- **What the task requires**: Repeat the records. Match each character exactly.

(Collected data)

(** ** Which alias a signature keeps *)

(** The first non-empty string of a list, or the empty one. *)
Fixpoint first_nonempty (l : list str) : str :=
  match l with
  | [] => []
  | x :: l => if x =s? [] then first_nonempty l else x
  end.

(** The aliases and origins offered for a signature, in order. *)
Fixpoint offered (f : str * str → str) (sig : str) (bs : list build) : list str :=
  match bs with
  | [] => []
  | AddCallback s org al :: bs =>
      if decide (s = sig) then f (org, al) :: offered f sig bs else offered f sig bs
  | _ :: bs => offered f sig bs
  end.

Lemma first_nonempty_snoc l x :
  first_nonempty (l ++ [x]) =
  if negb (x =s? []) && (first_nonempty l =s? []) then x else first_nonempty l.
Proof.
  induction l as [|y l IH]; cbn.
  - repeat case_bool_decide; subst; done.
  - destruct (bool_decide (y = [])) eqn:E; [exact IH|].
    apply bool_decide_eq_false in E. rewrite (bool_decide_false (y = [])) by done.
    by rewrite andb_false_r.
Qed.

Lemma offered_app f sig bs bs' : offered f sig (bs ++ bs') = offered f sig bs ++ offered f sig bs'.
Proof.
  induction bs as [|b bs IH]; [done|]. destruct b; cbn; [done|done|].
  case_decide; cbn; by rewrite IH.
Qed.

Definition mentions (sig : str) (b : build) : bool :=
  match b with AddCallback s _ _ => bool_decide (s = sig) | _ => false end.

Lemma callbacks_collected n bs sig :
  callbacks (foldl run_build (MkSummary n (∅, ∅) (∅, ∅) ∅) bs) !! sig =
  if existsb (mentions sig) bs
  then Some (MkCallbackInfo sig (first_nonempty (offered snd sig bs)) (first_nonempty (offered fst sig bs)))
  else None.
Proof.
  induction bs as [|b bs IH] using rev_ind; [done|].
  rewrite foldl_app, existsb_app, !offered_app. cbn [foldl existsb orb].
  set (s := foldl _ _ bs) in *. destruct b as [d name loc|d name|sig' org al]; cbn.
  - rewrite orb_false_r, !app_nil_r. exact IH.
  - rewrite orb_false_r, !app_nil_r. exact IH.
  - destruct (decide (sig' = sig)) as [->|Hne].
    + rewrite (bool_decide_true (sig = sig)) by done. rewrite orb_true_r, lookup_insert_eq.
      rewrite !first_nonempty_snoc. unfold callback_entry. rewrite IH.
      assert (Hnone : existsb (mentions sig) bs = false →
                      offered snd sig bs = [] ∧ offered fst sig bs = []).
      { clear. induction bs as [|b bs IH]; [done|]. cbn. intros [H1 H2]%orb_false_iff.
        destruct b; cbn in *; [auto|auto|]. apply bool_decide_eq_false in H1.
        rewrite !decide_False by done. auto. }
      destruct (existsb (mentions sig) bs); [done|].
      destruct (Hnone eq_refl) as [-> ->]. done.
    + rewrite (bool_decide_false (sig' = sig)) by done. cbn [orb].
      rewrite orb_false_r, !app_nil_r.
      rewrite lookup_insert_ne by done. exact IH.
Qed.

- **Exercise result**:
(** ** Which alias a signature keeps *)

(** The first non-empty string of a list, or the empty one. *)
Fixpoint first_nonempty (l : list str) : str :=
  match l with
  | [] => []
  | x :: l => if x =s? [] then first_nonempty l else x
  end.

(** The aliases and origins offered for a signature, in order. *)
Fixpoint offered (f : str * str → str) (sig : str) (bs : list build) : list str :=
  match bs with
  | [] => []
  | AddCallback s org al :: bs =>
      if decide (s = sig) then f (org, al) :: offered f sig bs else offered f sig bs
  | _ :: bs => offered f sig bs
  end.

Lemma first_nonempty_snoc l x :
  first_nonempty (l ++ [x]) =
  if negb (x =s? []) && (first_nonempty l =s? []) then x else first_nonempty l.
Proof.
  induction l as [|y l IH]; cbn.
  - repeat case_bool_decide; subst; done.
  - destruct (bool_decide (y = [])) eqn:E; [exact IH|].
    apply bool_decide_eq_false in E. rewrite (bool_decide_false (y = [])) by done.
    by rewrite andb_false_r.
Qed.

Lemma offered_app f sig bs bs' : offered f sig (bs ++ bs') = offered f sig bs ++ offered f sig bs'.
Proof.
  induction bs as [|b bs IH]; [done|]. destruct b; cbn; [done|done|].
  case_decide; cbn; by rewrite IH.
Qed.

Definition mentions (sig : str) (b : build) : bool :=
  match b with AddCallback s _ _ => bool_decide (s = sig) | _ => false end.

Lemma callbacks_collected n bs sig :
  callbacks (foldl run_build (MkSummary n (∅, ∅) (∅, ∅) ∅) bs) !! sig =
  if existsb (mentions sig) bs
  then Some (MkCallbackInfo sig (first_nonempty (offered snd sig bs)) (first_nonempty (offered fst sig bs)))
  else None.
Proof.
  induction bs as [|b bs IH] using rev_ind; [done|].
  rewrite foldl_app, existsb_app, !offered_app. cbn [foldl existsb orb].
  set (s := foldl _ _ bs) in *. destruct b as [d name loc|d name|sig' org al]; cbn.
  - rewrite orb_false_r, !app_nil_r. exact IH.
  - rewrite orb_false_r, !app_nil_r. exact IH.
  - destruct (decide (sig' = sig)) as [->|Hne].
    + rewrite (bool_decide_true (sig = sig)) by done. rewrite orb_true_r, lookup_insert_eq.
      rewrite !first_nonempty_snoc. unfold callback_entry. rewrite IH.
      assert (Hnone : existsb (mentions sig) bs = false →
                      offered snd sig bs = [] ∧ offered fst sig bs = []).
      { clear. induction bs as [|b bs IH]; [done|]. cbn. intros [H1 H2]%orb_false_iff.
        destruct b; cbn in *; [auto|auto|]. apply bool_decide_eq_false in H1.
        rewrite !decide_False by done. auto. }
      destruct (existsb (mentions sig) bs); [done|].
      destruct (Hnone eq_refl) as [-> ->]. done.
    + rewrite (bool_decide_false (sig' = sig)) by done. cbn [orb].
      rewrite orb_false_r, !app_nil_r.
      rewrite lookup_insert_ne by done. exact IH.
Qed.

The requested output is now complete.